Dualism in the form of separation of mind/spirit and body has long troubled me. It comes from Greek influences on the early Christian church and not Hebrew. I was delighted to learn, as I studied the Hebrew scriptures and the Hebrew language in seminary, that there is no such separation in that early tradition. The Hebrew term "nephesh" or "nepesh" is sometimes translated "soul" but its meaning is more than that. It is the essence of the living creature. There is an earthiness, a sensuality in the Hebrew texts that we Christians have somehow lost. The ancient Hebrews saw the wholeness of humans, not separation.

But, I learned (and I doubt that my experience is very different from most protestant Christians) that whatever was sensual (meaning bringing pleasure to the senses) was wrong, corrupt, vile. As a constant dieter most of my life, food is not something to be sought to bring pleasure. It is something to deny myself. That moist, chocolately cake with the squishy center and the fragrant chocolate buttery icing is to be avoided, not enjoyed. It will suddenly appear on my hips (and at my age now on my abdomen which presages diabetes). A meal is to be gobbled down while working or surfing the web. It is fuel for the body and the mind.

I have been unlearning this lesson, gradually over the last few years. I first noticed that when I travel, almost where ever I travel, food tastes so much better than in the US. Sitting in a tiny restaurant near the train station in a small town in far western China, I watched as they brought in vegetables from the farmers who were selling them in front of the train station. In a few minutes, our meal appeared with those vegetables. One of the most delicious meals I have ever eaten. In the Mekong of Vietnam, we stopped to eat at the place the drivers stayed as their tourist clients boated along the river. The red snapper was fresh from the river, fried to perfection. We ate it with fish sauce and fresh greens. In central Asia, yellow melons burst with sweetness unknown in most grocery store melons here.

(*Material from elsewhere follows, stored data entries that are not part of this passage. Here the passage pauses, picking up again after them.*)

(** * Bulk access-control provisioning: the permission migrator

    A shallow embedding of [permissionMigrator] (package [accesscontrol],
    in [src/pkg/services/ngalert/models/notifications.go], second document):
    [batch], [generateNewRoleUID], [findRole], [createRoles],
    [createRolesMySQL], [bulkCreateRoles] and [bulkAssignRoles].

    Go values are modelled as follows.
    - [int] and [int64] are 64-bit two's complement integers: a [Z] together
      with the wrap-around [wrap64] applied where the code adds.
    - A [string] is a byte sequence: Rocq's [string].
    - A function returning [error] (or [(T, error)]) and able to panic is a
      state transformer returning a [result].
    - The xorm session, [util.GenerateShortUID] and [time.Now] are the
      environment; they live in the [World] record (section Storage).

    The notification settings of package [models] (first document of the
    same file) follow the migrator: [NormalizedGroupBy], [Validate],
    [ToLabels], [Equals], [IsAllDefault], [NewDefaultNotificationSettings]
    and [Fingerprint]. *)

From Stdlib Require Import ZArith Lia List String Ascii Bool Permutation Sorted.
From stdpp Require Import base numbers list strings gmap sorting.

Open Scope Z_scope.

(** ** Machine integers *)

Module GoInt.

Definition min_int : Z := - 2 ^ 63.
Definition max_int : Z := 2 ^ 63 - 1.

(** Two's complement wrap-around of a 64-bit signed integer. *)
Definition wrap64 (z : Z) : Z := (z + 2 ^ 63) mod 2 ^ 64 - 2 ^ 63.

Definition in_range (z : Z) : Prop := min_int <= z <= max_int.

(** [len(s)] of a slice. *)
Definition len {A} (l : list A) : Z := Z.of_nat (length l).

End GoInt.
Export GoInt.

(** ** Errors and results *)

(** The [error] values that occur in the migrator.
    - [ErrUnknownRole name] is [&ErrUnknownRole{name}]: a dedicated error type
      carrying the role name.
    - [NumError fn num kind] is [*strconv.NumError] as [strconv.ParseInt]
      builds it.
    - [errorString msg] is what [fmt.Errorf] without a wrapping verb (and
      [errors.New]) returns: an error that is nothing but its text, equal in
      kind to every other such error.
    - [StorageError code] stands for any other error a storage driver
      reports. *)
Inductive NumErrKind := ErrSyntax | ErrRange.

Inductive error : Type :=
| ErrUnknownRole (name : string)
| NumError (fn num : string) (kind : NumErrKind)
| errorString (msg : string)
| StorageError (code : Z).

(** Whether an error belongs to a dedicated error type of its own, so that a
    caller can recognise the condition by its type.  An [errorString] has no
    such type. *)
Definition has_own_type (e : error) : bool :=
  match e with
  | errorString _ => false
  | _ => true
  end.

(** Outcome of a call: normal return with a nil error, return of a non-nil
    error, a run-time panic, or (a device of the model only) the loop budget
    [fuel] running out before the call returned. *)
Inductive result (A : Type) : Type :=
| Ok (a : A)
| Err (e : error)
| Panic
| OutOfFuel.
Arguments Ok {A} a.
Arguments Err {A} e.
Arguments Panic {A}.
Arguments OutOfFuel {A}.
Lemma framed_Z g : framed Z_CODE (hexstr (Z_octets log2 g)).
Proof.
  exists 6, (hexstr (be_octets 2 (Z_fields_info g)
                     ++ be_octets 3 (trunc (sta_height_above_floor (zsub g) * 4096))
                     ++ be_octets 1 (Z_code log2 g))).
  unfold octet, Z_CODE. split_and!; try lia; [reflexivity|].
  rewrite hexstr_length, !length_app, !be_octets_length. reflexivity.
Qed.

Lemma framed_BSSID g : wf_globals g → framed COLOCATED_BSSID (BSSID_seg g).
Proof.
  intros (Hb & HN & _).
  exists (Z.of_nat (bssid_index g) * 6 + 1),
         (hexpair (Z.of_nat (bssid_index g)) ++ all_placed (BSSIDS g)).
  unfold octet, COLOCATED_BSSID. split_and!; try lia; [reflexivity|].
  rewrite length_app, hexpair_length. destruct (all_placed_wf _ Hb) as [-> _].
  unfold bssid_index. lia.
Qed.

Lemma framed_Usage u : framed USAGE_CODE (hexstr (Usage_octets u)).
Proof.
  unfold Usage_octets.
  destruct (truthy (retention_expires_present (usage_reconciled u))).
  - eexists 3, (hexstr (_ :: be_octets 2 _)). unfold octet, USAGE_CODE.
    split_and!; try lia; [reflexivity|]. rewrite hexstr_length. cbn [length].
    rewrite be_octets_length. reflexivity.
  - eexists 1, (hexstr [_]). unfold octet, USAGE_CODE.
    split_and!; try lia; reflexivity.
Qed.

Lemma enc_frames_framed g : wf_globals g → Forall (λ p, framed p.1 p.2) (enc_frames log2 g).
Proof.
  intros Hwf. unfold enc_frames.
  apply Forall_app_2; [|apply Forall_app_2; [|apply Forall_app_2]].
  - destruct (emitLCI g); constructor; [apply framed_LCI|constructor].
  - destruct (emitZ g); constructor; [apply framed_Z|constructor].
  - destruct (emitBSSID g); constructor; [now apply framed_BSSID|constructor].
  - destruct (emitUsage g); constructor; [apply framed_Usage|constructor].
Qed.

Lemma enc_frames_ids g : map fst (enc_frames log2 g) = enc_ids g.
Proof.
  unfold enc_frames, enc_ids.
  destruct (emitLCI g), (emitZ g), (emitBSSID g), (emitUsage g); reflexivity.
Qed.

I began to avoid processed foods and to cook more for myself. In a short time, I found that I could no longer eat many bakery items that I had before loved. The taste of chemicals overpowered the sweetness that was there. I discovered that in season, if I searched diligently, I could find vegetables as flavorful as those Chinese vegetables. I found that I could from time to time find chicken that tasted like chicken. The deep and complex flavors of fresh food was there, hidden, but sometimes available.

And so now it is August. Nothing  tastes better to me than an heirloom tomato from the farmers' markets, with fresh basil and cottage cheese. Finding the right tomato still remains important. Those uniformly red, uniformly round (with slightly flattened sides for ease of packing in boxes), uniformly sized tomatoes must be avoided. I search for the misshapened ones. I turn them over, looking at the stem to make sure green appears. I pick it up, making sure it's just the right degree of softness. I smell it, catching the scent of tomatoness. Home again, I cut my treasure into bite sized pieces. I find the aromatic basil (can any perfume smell sweeter) and tear the leaves. I put in some cottage cheese. I savor each bite of the tomato: the fruity, slightly acid, sweet taste that for decades I had missed. The juice dribbles down my chin. The basil adds chewiness and an almost but not quite bitter complexity. The cottage cheese in its blandness spreads the tomato-basil taste throughout.

The Psalmist writes: taste and see that the Lord is good. What is more delightful than the perfect August tomato? Who can bite into one and doubt that creation is good?